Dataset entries
+===+
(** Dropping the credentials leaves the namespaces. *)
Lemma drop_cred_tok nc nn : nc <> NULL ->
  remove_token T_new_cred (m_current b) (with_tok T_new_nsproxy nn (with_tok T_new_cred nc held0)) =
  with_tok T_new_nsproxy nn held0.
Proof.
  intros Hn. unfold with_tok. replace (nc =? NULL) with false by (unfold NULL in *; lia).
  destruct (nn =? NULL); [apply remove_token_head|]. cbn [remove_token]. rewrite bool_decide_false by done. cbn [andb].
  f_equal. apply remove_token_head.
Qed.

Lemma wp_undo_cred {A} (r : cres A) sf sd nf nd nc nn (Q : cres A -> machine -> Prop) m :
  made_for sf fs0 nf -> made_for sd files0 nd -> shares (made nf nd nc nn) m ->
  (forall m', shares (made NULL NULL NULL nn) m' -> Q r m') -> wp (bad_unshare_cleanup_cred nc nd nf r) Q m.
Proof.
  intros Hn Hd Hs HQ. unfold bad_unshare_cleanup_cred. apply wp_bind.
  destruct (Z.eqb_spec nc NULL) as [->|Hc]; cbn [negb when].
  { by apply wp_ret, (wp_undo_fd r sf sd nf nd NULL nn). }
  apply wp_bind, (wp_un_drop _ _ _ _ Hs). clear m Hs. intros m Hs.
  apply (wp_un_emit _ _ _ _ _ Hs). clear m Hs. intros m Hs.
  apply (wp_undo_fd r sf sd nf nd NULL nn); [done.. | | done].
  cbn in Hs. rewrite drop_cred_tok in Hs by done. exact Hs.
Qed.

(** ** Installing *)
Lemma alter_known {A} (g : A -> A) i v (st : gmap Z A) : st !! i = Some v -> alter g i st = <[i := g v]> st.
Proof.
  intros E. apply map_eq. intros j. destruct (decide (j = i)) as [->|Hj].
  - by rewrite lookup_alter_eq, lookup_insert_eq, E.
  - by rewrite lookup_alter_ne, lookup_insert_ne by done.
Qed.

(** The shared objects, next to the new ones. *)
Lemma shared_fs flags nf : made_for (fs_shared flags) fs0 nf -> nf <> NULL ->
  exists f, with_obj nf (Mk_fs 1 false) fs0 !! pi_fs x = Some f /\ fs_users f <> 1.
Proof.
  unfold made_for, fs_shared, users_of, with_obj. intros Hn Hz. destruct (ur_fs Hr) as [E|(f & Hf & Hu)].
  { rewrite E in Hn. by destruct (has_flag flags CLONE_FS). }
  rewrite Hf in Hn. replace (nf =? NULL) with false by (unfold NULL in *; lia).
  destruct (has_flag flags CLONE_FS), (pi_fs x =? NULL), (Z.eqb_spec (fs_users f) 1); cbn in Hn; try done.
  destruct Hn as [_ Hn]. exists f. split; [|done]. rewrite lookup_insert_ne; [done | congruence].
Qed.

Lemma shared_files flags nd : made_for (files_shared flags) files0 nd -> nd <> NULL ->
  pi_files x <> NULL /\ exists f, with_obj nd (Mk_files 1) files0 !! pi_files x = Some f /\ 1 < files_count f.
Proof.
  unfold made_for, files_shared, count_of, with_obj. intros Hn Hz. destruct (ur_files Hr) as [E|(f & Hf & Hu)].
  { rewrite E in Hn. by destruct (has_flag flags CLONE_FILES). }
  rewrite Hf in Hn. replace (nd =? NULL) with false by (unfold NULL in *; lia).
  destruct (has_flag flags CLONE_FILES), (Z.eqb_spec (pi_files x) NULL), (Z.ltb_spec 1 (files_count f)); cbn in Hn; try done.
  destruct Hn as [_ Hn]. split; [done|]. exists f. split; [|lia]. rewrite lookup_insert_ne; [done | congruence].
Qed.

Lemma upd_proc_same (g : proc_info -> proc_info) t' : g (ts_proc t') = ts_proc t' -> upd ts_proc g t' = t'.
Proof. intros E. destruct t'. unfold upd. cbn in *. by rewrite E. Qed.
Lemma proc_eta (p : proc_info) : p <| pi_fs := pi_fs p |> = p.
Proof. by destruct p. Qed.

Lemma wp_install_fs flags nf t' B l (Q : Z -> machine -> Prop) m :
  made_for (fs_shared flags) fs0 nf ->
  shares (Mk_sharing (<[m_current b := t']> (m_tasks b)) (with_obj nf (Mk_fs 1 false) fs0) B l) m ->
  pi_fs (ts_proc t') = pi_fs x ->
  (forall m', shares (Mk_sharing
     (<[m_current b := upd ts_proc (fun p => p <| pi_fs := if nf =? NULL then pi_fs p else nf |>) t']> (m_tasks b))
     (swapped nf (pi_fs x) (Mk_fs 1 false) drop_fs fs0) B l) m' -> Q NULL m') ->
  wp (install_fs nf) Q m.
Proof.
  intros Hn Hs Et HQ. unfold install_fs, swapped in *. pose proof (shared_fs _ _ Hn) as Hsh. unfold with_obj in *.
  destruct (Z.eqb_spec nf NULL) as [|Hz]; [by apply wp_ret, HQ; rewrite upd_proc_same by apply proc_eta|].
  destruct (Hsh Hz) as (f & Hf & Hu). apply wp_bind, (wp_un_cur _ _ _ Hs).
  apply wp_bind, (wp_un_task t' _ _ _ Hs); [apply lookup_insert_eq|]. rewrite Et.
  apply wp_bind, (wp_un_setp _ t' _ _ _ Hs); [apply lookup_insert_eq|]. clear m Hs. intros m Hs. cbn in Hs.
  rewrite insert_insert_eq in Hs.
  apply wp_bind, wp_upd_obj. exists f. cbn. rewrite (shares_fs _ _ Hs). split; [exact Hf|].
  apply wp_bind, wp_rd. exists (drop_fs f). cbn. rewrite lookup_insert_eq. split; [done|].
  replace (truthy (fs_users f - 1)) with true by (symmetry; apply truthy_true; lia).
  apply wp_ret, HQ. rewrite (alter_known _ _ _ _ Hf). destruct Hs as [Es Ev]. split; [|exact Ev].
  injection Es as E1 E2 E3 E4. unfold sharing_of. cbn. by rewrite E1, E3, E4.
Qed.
+===+
Task description:
Go through the data and copy each line exactly as it reads.

Your response:
(** Dropping the credentials leaves the namespaces. *)
Lemma drop_cred_tok nc nn : nc <> NULL ->
  remove_token T_new_cred (m_current b) (with_tok T_new_nsproxy nn (with_tok T_new_cred nc held0)) =
  with_tok T_new_nsproxy nn held0.
Proof.
  intros Hn. unfold with_tok. replace (nc =? NULL) with false by (unfold NULL in *; lia).
  destruct (nn =? NULL); [apply remove_token_head|]. cbn [remove_token]. rewrite bool_decide_false by done. cbn [andb].
  f_equal. apply remove_token_head.
Qed.

Lemma wp_undo_cred {A} (r : cres A) sf sd nf nd nc nn (Q : cres A -> machine -> Prop) m :
  made_for sf fs0 nf -> made_for sd files0 nd -> shares (made nf nd nc nn) m ->
  (forall m', shares (made NULL NULL NULL nn) m' -> Q r m') -> wp (bad_unshare_cleanup_cred nc nd nf r) Q m.
Proof.
  intros Hn Hd Hs HQ. unfold bad_unshare_cleanup_cred. apply wp_bind.
  destruct (Z.eqb_spec nc NULL) as [->|Hc]; cbn [negb when].
  { by apply wp_ret, (wp_undo_fd r sf sd nf nd NULL nn). }
  apply wp_bind, (wp_un_drop _ _ _ _ Hs). clear m Hs. intros m Hs.
  apply (wp_un_emit _ _ _ _ _ Hs). clear m Hs. intros m Hs.
  apply (wp_undo_fd r sf sd nf nd NULL nn); [done.. | | done].
  cbn in Hs. rewrite drop_cred_tok in Hs by done. exact Hs.
Qed.

(** ** Installing *)
Lemma alter_known {A} (g : A -> A) i v (st : gmap Z A) : st !! i = Some v -> alter g i st = <[i := g v]> st.
Proof.
  intros E. apply map_eq. intros j. destruct (decide (j = i)) as [->|Hj].
  - by rewrite lookup_alter_eq, lookup_insert_eq, E.
  - by rewrite lookup_alter_ne, lookup_insert_ne by done.
Qed.

(** The shared objects, next to the new ones. *)
Lemma shared_fs flags nf : made_for (fs_shared flags) fs0 nf -> nf <> NULL ->
  exists f, with_obj nf (Mk_fs 1 false) fs0 !! pi_fs x = Some f /\ fs_users f <> 1.
Proof.
  unfold made_for, fs_shared, users_of, with_obj. intros Hn Hz. destruct (ur_fs Hr) as [E|(f & Hf & Hu)].
  { rewrite E in Hn. by destruct (has_flag flags CLONE_FS). }
  rewrite Hf in Hn. replace (nf =? NULL) with false by (unfold NULL in *; lia).
  destruct (has_flag flags CLONE_FS), (pi_fs x =? NULL), (Z.eqb_spec (fs_users f) 1); cbn in Hn; try done.
  destruct Hn as [_ Hn]. exists f. split; [|done]. rewrite lookup_insert_ne; [done | congruence].
Qed.

Lemma shared_files flags nd : made_for (files_shared flags) files0 nd -> nd <> NULL ->
  pi_files x <> NULL /\ exists f, with_obj nd (Mk_files 1) files0 !! pi_files x = Some f /\ 1 < files_count f.
Proof.
  unfold made_for, files_shared, count_of, with_obj. intros Hn Hz. destruct (ur_files Hr) as [E|(f & Hf & Hu)].
  { rewrite E in Hn. by destruct (has_flag flags CLONE_FILES). }
  rewrite Hf in Hn. replace (nd =? NULL) with false by (unfold NULL in *; lia).
  destruct (has_flag flags CLONE_FILES), (Z.eqb_spec (pi_files x) NULL), (Z.ltb_spec 1 (files_count f)); cbn in Hn; try done.
  destruct Hn as [_ Hn]. split; [done|]. exists f. split; [|lia]. rewrite lookup_insert_ne; [done | congruence].
Qed.

Lemma upd_proc_same (g : proc_info -> proc_info) t' : g (ts_proc t') = ts_proc t' -> upd ts_proc g t' = t'.
Proof. intros E. destruct t'. unfold upd. cbn in *. by rewrite E. Qed.
Lemma proc_eta (p : proc_info) : p <| pi_fs := pi_fs p |> = p.
Proof. by destruct p. Qed.

Lemma wp_install_fs flags nf t' B l (Q : Z -> machine -> Prop) m :
  made_for (fs_shared flags) fs0 nf ->
  shares (Mk_sharing (<[m_current b := t']> (m_tasks b)) (with_obj nf (Mk_fs 1 false) fs0) B l) m ->
  pi_fs (ts_proc t') = pi_fs x ->
  (forall m', shares (Mk_sharing
     (<[m_current b := upd ts_proc (fun p => p <| pi_fs := if nf =? NULL then pi_fs p else nf |>) t']> (m_tasks b))
     (swapped nf (pi_fs x) (Mk_fs 1 false) drop_fs fs0) B l) m' -> Q NULL m') ->
  wp (install_fs nf) Q m.
Proof.
  intros Hn Hs Et HQ. unfold install_fs, swapped in *. pose proof (shared_fs _ _ Hn) as Hsh. unfold with_obj in *.
  destruct (Z.eqb_spec nf NULL) as [|Hz]; [by apply wp_ret, HQ; rewrite upd_proc_same by apply proc_eta|].
  destruct (Hsh Hz) as (f & Hf & Hu). apply wp_bind, (wp_un_cur _ _ _ Hs).
  apply wp_bind, (wp_un_task t' _ _ _ Hs); [apply lookup_insert_eq|]. rewrite Et.
  apply wp_bind, (wp_un_setp _ t' _ _ _ Hs); [apply lookup_insert_eq|]. clear m Hs. intros m Hs. cbn in Hs.
  rewrite insert_insert_eq in Hs.
  apply wp_bind, wp_upd_obj. exists f. cbn. rewrite (shares_fs _ _ Hs). split; [exact Hf|].
  apply wp_bind, wp_rd. exists (drop_fs f). cbn. rewrite lookup_insert_eq. split; [done|].
  replace (truthy (fs_users f - 1)) with true by (symmetry; apply truthy_true; lia).
  apply wp_ret, HQ. rewrite (alter_known _ _ _ _ Hf). destruct Hs as [Es Ev]. split; [|exact Ev].
  injection Es as E1 E2 E3 E4. unfold sharing_of. cbn. by rewrite E1, E3, E4.
Qed.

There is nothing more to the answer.